Medienbericht: EU-Staaten kritisieren Vorgehen bei Tunesien-Pakt

Medienbericht: EU-Staaten kritisieren Vorgehen bei Tunesien-Pakt

Hamburg (epd). Aus mehreren EU-Mitgliedstaaten, darunter Deutschland, kommt einem Medienbericht zufolge Kritik am Zustandekommen des Migrationsabkommens zwischen der EU und Tunesien. Wie die „Zeit“ unter Berufung auf vertrauliche Dokumente berichtet, beklagt unter anderem das Auswärtige Amt in Berlin, dass der Rat der Europäischen Union übergangenen worden sei.

Demnach sei für Abkommen wie das mit Tunesien unterzeichnete „Memorandum of Understanding“ eine Unterrichtungsfrist von fünf Wochen vereinbart worden.

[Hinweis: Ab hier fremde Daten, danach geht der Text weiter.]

(* ===== verification/SerialMap.v ===== *)
(** * SerialMap: which deltas make up a version

    [serialmap], [compressmap] and [setmap] of src/src/slib.c.  A version of a
    file is the set of serials whose changes are applied.  [serialmap] computes
    it from a tip, an optional merge parent and include/exclude lists by one
    pass over the delta table, newest to oldest; [compressmap] is its inverse.

    [vrun]/[view] is the same propagation over the whole table, with no range
    optimisation and no reuse of the array for the answer; [is_version] says what a
    version is without marks or passes, and [view_is_version] that the propagation
    computes it. *)

From S2P Require Import Prelude CStr Sccs.
From stdpp Require Import base numbers list.
From Stdlib Require Import ZArith Lia.

Local Open Scope Z_scope.

Definition S_INC : Z := 1.

Definition S_EXCL : Z := 2.

Definition S_PAR : Z := 4.

(** ** The code *)

(** The [sccs_eachNum] loop body: the first include or exclude wins. *)
Definition clude_upd (sl : nat → Z) (c : nat * Z) : nat → Z :=
  let '(i, sign) := c in
  if Z.land (sl i) (Z.lor S_INC S_EXCL) =? 0
  then upd sl i (Z.lor (sl i) (if sign >? 0 then S_INC else S_EXCL)) else sl.

(** "if an ancestor and not excluded, or if included" *)
Definition is_active (b : Z) : bool :=
  (Z.land b (Z.lor S_PAR S_EXCL) =? S_PAR) || negb (Z.land b S_INC =? 0).

Definition par_upd (s : sccs) (t : nat) (sl : nat → Z) : nat → Z :=
  if negb (Z.land (sl t) S_PAR =? 0) && negb (PARENT s t =? 0)%nat then
    let sl := upd sl (PARENT s t) (Z.lor (sl (PARENT s t)) S_PAR) in
    if BKMERGE s && negb (MERGE s t =? 0)%nat
    then upd sl (MERGE s t) (Z.lor (sl (MERGE s t)) S_PAR) else sl
  else sl.

Definition serialmap_step (s : sccs) (t : nat) (sl : nat → Z) : nat → Z :=
  if TAG s t then sl else
  let sl := par_upd s t sl in
  if is_active (sl t)
  then fold_left clude_upd (clude_list (CLUDES s t)) (upd sl t 1)
  else upd sl t 0.

(** A list argument: null, or the serials [walkList] yields and its error. *)
Definition serlist : Type := option (list nat * Z).

Fixpoint ilst_loop (ts : list nat) (sl : nat → Z) (start : nat) : (nat → Z) * nat :=
  match ts with
  | [] => (sl, start)
  | t :: ts => ilst_loop ts (upd sl t S_INC) (Nat.max start t)
  end.

Fixpoint xlst_loop (ts : list nat) (err : Z) (sl : nat → Z) (start : nat) : (nat → Z) * nat * Z :=
  match ts with
  | [] => (sl, start, err)
  | t :: ts =>
      if sl t =? S_INC then (sl, Nat.max start t, 3)
      else xlst_loop ts err (upd sl t S_EXCL) (Nat.max start t)
  end.

(** [inl]: the map; [inr]: the value of [*errp] with a null result. *)
Definition serialmap (s : sccs) (d m : nat) (iLst xLst : serlist) : (nat → Z) + Z :=
  let sl := λ _, 0 in
  let start := Nat.max d m in
  let '(sl, start, err) :=
    match iLst with
    | Some (ts, err) => let '(sl, start) := ilst_loop ts sl start in (sl, start, err)
    | None => (sl, start, 0)
    end in
  if negb (err =? 0) then inr err else
  let '(sl, start, err) :=
    match xLst with
    | Some (ts, err) => xlst_loop ts err sl start
    | None => (sl, start, 0)
    end in
  if negb (err =? 0) then inr err else
  let sl := upd sl d (Z.lor (sl d) S_PAR) in
  let sl := if (m =? 0)%nat then sl else upd sl m (Z.lor (sl m) S_PAR) in
  inl (for_down (serialmap_step s) (start - TREE) TREE sl).

Definition setmap (s : sccs) (bit : Z) (all : bool) : nat → Z :=
  for_down (λ t sl,
    if negb (all || negb (TAG s t)) then sl
    else if negb (Z.land (FLAGS s t) bit =? 0) then upd sl t 1 else sl)
    (TABLE s) 0 (λ _, 0).

Record cmap := mkCmap { c_slist : nat → Z; c_inc : list nat; c_exc : list nat }.

Definition compress_step (s : sccs) (set : nat → Z) (t : nat) (c : cmap) : cmap :=
  if TAG s t then c else
  let sl := par_upd s t (c_slist c) in
  let active := is_active (sl t) in
  let exc := if active && (set t =? 0) then c_exc c ++ [t] else c_exc c in
  if set t =? 0 then mkCmap sl (c_inc c) exc else
  let inc := if negb active then c_inc c ++ [t] else c_inc c in
  mkCmap (fold_left clude_upd (clude_list (CLUDES s t)) sl) inc exc.

(** The serials of the include and exclude lists, as [EACHP_REVERSE] prints
    them (the revisions themselves are [REV(s, t)]). *)
Definition compressmap (s : sccs) (d : nat) (set : nat → Z) : list nat * list nat :=
  let c := for_down (compress_step s set) (TABLE s) 0
             (mkCmap (upd (λ _, 0) d S_PAR) [] []) in
  (reverse (c_inc c), reverse (c_exc c)).

(** ** The reference *)

(** One delta of the propagation: parents first, then the include/exclude list
    of an active delta. *)
Definition vstep (s : sccs) (t : nat) (st : nat → Z) : nat → Z :=
  if (FLAGS s t =? 0) || TAG s t then st else
  let st := par_upd s t st in
  if is_active (st t) then fold_left clude_upd (clude_list (CLUDES s t)) st else st.

Definition vrun (s : sccs) (st : nat → Z) : nat → Z := for_down (vstep s) (TABLE s) 0 st.

(** The seeds: bits of the starting points, 0 elsewhere. *)
Definition seeds (ds : list nat) : nat → Z :=
  fold_right (λ d st, upd st d (Z.lor (st d) S_PAR)) (λ _, 0) ds.

Definition view_from (s : sccs) (st : nat → Z) (t : nat) : bool := is_active (vrun s st t).

(** The version with tips [ds]. *)
Definition view (s : sccs) (ds : list nat) (t : nat) : bool := view_from s (seeds ds) t.

(** ** Pointwise form of the propagation

    One step at [t] changes the entry of each [j] as a function of the old entry
    of [j] and of the bits of [t] only. *)

Definition cl1 (j : nat) (b : Z) (c : nat * Z) : Z :=
  let '(i, sign) := c in
  if (j =? i)%nat then
    if Z.land b (Z.lor S_INC S_EXCL) =? 0 then Z.lor b (if sign >? 0 then S_INC else S_EXCL) else b
  else b.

Es sei „nicht akzeptabel“, wenn ein Memorandum unterzeichnet wird, ohne dass der Rat vorher seine Zustimmung gebe, zitierte die Zeitung aus einem Dokument.

Im Rat kommen die jeweils für das Thema zuständigen Minister und Ministerinnen der EU zusammen, um Vorschriften zu diskutieren und Richtungsbeschlüsse zu fällen. Dem Bericht zufolge kommt ähnliche Kritik am Zustandekommen des Abkommens aus zwölf weiteren Mitgliedstaaten sowie vom Juristischen Dienst des Rates und dem Europäischen Auswärtigen Dienst.

In dem Papier der deutschen Regierung wird dem Vorabbericht der „Zeit“ vom Mittwoch zufolge auch inhaltliche Kritik an dem Abkommen laut, weil die Zusammenarbeit mit Tunesien nicht an humanitäre Standards und das Völkerrecht geknüpft worden sei. Die EU habe wenig erreicht, zitiert das Blatt aus dem Dokument. Wichtig wäre es gewesen, die Lage der in Tunesien gestrandeten Flüchtlinge zu verbessern, zum Beispiel durch Zugang zu Aufenthaltstiteln. Das Auswärtige Amt erklärte auf Anfrage, dass es sich zu vertraulichen Dokumenten grundsätzlich nicht öffentlich äußere.

EU-Kommissionspräsidentin Ursula von der Leyen hatte am 16. Juli eine Absichtserklärung mit Tunesien unterzeichnet, die eine engere Zusammenarbeit in fünf Punkten vorsieht. Einer davon ist der Bereich Migration. Es soll dabei helfen, die sogenannte irreguläre Migration über das Mittelmeer zu reduzieren. Allerdings stößt das Abkommen nicht zuletzt wegen des Umgangs Tunesiens mit Migranten aus Ländern Afrikas südlich der Sahara auf Kritik. Die Organisation Human Rights Watch berichtete davon, dass Flüchtlinge und Migranten in das libysch-tunesische Grenzgebiet verschleppt und dort festgehalten wurden.

Die Bundesregierung signalisierte direkt nach dem Zustandekommen des Abkommens vor zwei Wochen ihre Unterstützung für das Vorhaben. Ein Sprecher des Auswärtigen Amts räumte allerdings gleichzeitig ein, dass die Berichte zur Lage der Flüchtlinge in Tunesien Anlass zur Sorge geben würden.